La division eut la chance de ne faire, en route, aucune rencontre fâcheuse. Le 2 juin, elle était dans les eaux de la Guadeloupe. Rendue près des côtes de la Grande-Terre, on apprit à bord, par des hommes qui montaient une barque, tout ce qui s’était passé dans la Colonie. Les Anglais en étaient les maîtres, mais les commissaires se présentaient dans des circonstances heureuses ! l’escadre ennemie était absente, mouillée dans les ports de la Martinique ; le général Dundas, le plus résolu comme le plus intelligent des chefs anglais, venait d’être emporté par la fièvre jaune ; la Grande-Terre était dégarnie de troupes ; les Français une fois à terre, une foule de colons, en butte aux vexations des vainqueurs, courraient se ranger sous les drapeaux de la République.
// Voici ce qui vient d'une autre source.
Lemma stays_of_grown {A} (m : M A) : (forall seen, leaves (keeps_grown generation since seen) m) -> leaves stays m.
Proof.
  intros H w Hw. specialize (H (resumeGeneration (core w)) w). unfold keeps_grown, grown, stays, tracked in *. lia.
Qed.

Lemma stays_await race a : leaves stays (await env race a).
Proof. apply stays_of_grown. intros seen. by apply grown_await. Qed.

Lemma stays_update g : (forall c, resumeGeneration (g c) = resumeGeneration c \/ resumeGeneration (g c) = 0%Z) -> leaves stays (update g).
Proof.
  intros Hg w [H0 Hw]. specialize (Hpos (used w)). unfold tracked in *. cbn. destruct (Hg (core w)) as [-> | ->]; lia.
Qed.

Lemma stays_get : leaves stays get.
Proof. by intros w. Qed.

(** ** A [Health] that was just read *)

Definition current (h : HealthResponse) (w : world) : Prop := (since <= used w)%nat /\ (h_resumeGeneration h <= generation (used w))%Z.
Definition current_option (h : option HealthResponse) (w : world) : Prop := forall r, h = Some r -> current r w.

(** What an operation returns when it starts from the moment [since] on. *)
Definition yields_since {A} (Q : A -> world -> Prop) (m : M A) : Prop :=
  forall w a w', (since <= used w)%nat -> m w = (inl a, w') -> Q a w'.

Lemma current_health race t : yields_since current (health_call env race t).
Proof.
  intros w r w' H0. unfold health_call, bind, await. destruct (race && signalled w); [done|].
  destruct (race && aborts (env (used w))); [done|].
  destruct (health_answer (env (used w))) as [h|e] eqn:E; intros [= <- <-]. unfold current. cbn.
  rewrite (Hanswers _ _ H0 E). split; [lia|by apply (counted_up _ _ _ Hcounted)].
Qed.

Lemma used_await race a w : (used w <= used (await env race a w).2)%nat.
Proof. unfold await. destruct (race && signalled w); [done|]. destruct (race && aborts _); cbn; lia. Qed.

Lemma used_health race t w : (used w <= used (health_call env race t w).2)%nat.
Proof.
  unfold health_call, bind. pose proof (used_await race (Probe t) w) as H. destruct (await env race (Probe t) w) as [[m|e] w1]; [|done].
  by destruct (health_answer m).
Qed.

Lemma used_fallible a race w : (used w <= used (fallible env a race w).2)%nat.
Proof.
  unfold fallible, bind. pose proof (used_await race a w) as H. destruct (await env race a w) as [[m|e] w1]; [|done].
  by destruct (failure_of m).
Qed.

Lemma current_probe race t : yields_since current_option (probeHealth env race t).
Proof.
  intros w x w' H0. unfold probeHealth, catch at 1, bind at 1, callHealthOnce, catch at 1.
  pose proof (current_health race t w) as H1. pose proof (used_health race t w) as U1.
  destruct (health_call env race t w) as [[h|[e| |]] w1]; [| |done..].
  { intros [= <- <-] r [= <-]. by apply H1. }
  destruct (isProxyForbidden e); [|cbn; destruct (isNotYetReachable e); [by intros [= <- <-]|done]].
  unfold bind at 1. pose proof (used_fallible RefreshTokens race w1) as U2.
  destruct (fallible env RefreshTokens race w1) as [[[]|[e1| |]] w2];
    [|destruct (isNotYetReachable e1); [by intros [= <- <-]|done]|done..].
  pose proof (current_health race t w2) as H2. destruct (health_call env race t w2) as [[h|[e2| |]] w3];
    [|destruct (isNotYetReachable e2); [by intros [= <- <-]|done]|done..].
  intros [= <- <-] r [= <-]. cbn [snd] in *. apply H2; [lia|done].
Qed.

Lemma stays_record r w : current r w -> stays w (record_health_now env r w).2.
Proof. intros Hr _. exact Hr. Qed.

(** What follows an operation that says something of the world it leaves. *)
Lemma stays_bind_after {A B} (Q : A -> world -> Prop) (m : M A) (k : A -> M B) :
  leaves stays m -> yields_since Q m -> (forall a w, Q a w -> stays w (k a w).2) -> leaves stays (bind m k).
Proof.
  intros Hm Hy Hk w Hw. unfold bind. specialize (Hm w Hw). specialize (Hy w). destruct (m w) as [[a|e] w1]; cbn in *; [|done].
  apply Hk; [|done]. apply Hy; [apply Hw|done].
Qed.
End Stays.
#[export] Hint Resolve stays_preorder stays_await stays_get : leaves.

#[local] Create HintDb sure.

Section Requests.
Context (since : nat) (env : nat -> moment) (generation : nat -> Z).
Context (Hcounted : counted_since since env generation) (Hanswers : answers_counted_since since env generation).
Context (Hpos : forall k, (0 <= generation k)%Z).

Abbreviation stays := (stays since generation).
Abbreviation tracked := (tracked since generation).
Cependant, tenter la conquête avec les moyens dont on disposait était chose périlleuse. Les chefs, assemblés, délibérèrent sur le parti à prendre. Les hommes du métier, les généraux, comptant les hommes sous leurs ordres, hésitaient ; ils se demandaient s’il ne serait sage de suivre les instructions du ministre, portant recommandation : "S’il y avait impossibilité de débarquer, de gagner les États-Unis d’Amérique et de retourner en France."

Venant à opiner, Victor Hugues dit :
— Nous sommes partis pour venir à la Guadeloupe. Nous y voici ! Le fait que les Anglais y sont arrivés avant nous ne peut nous empêcher de débarquer. Allons à terre !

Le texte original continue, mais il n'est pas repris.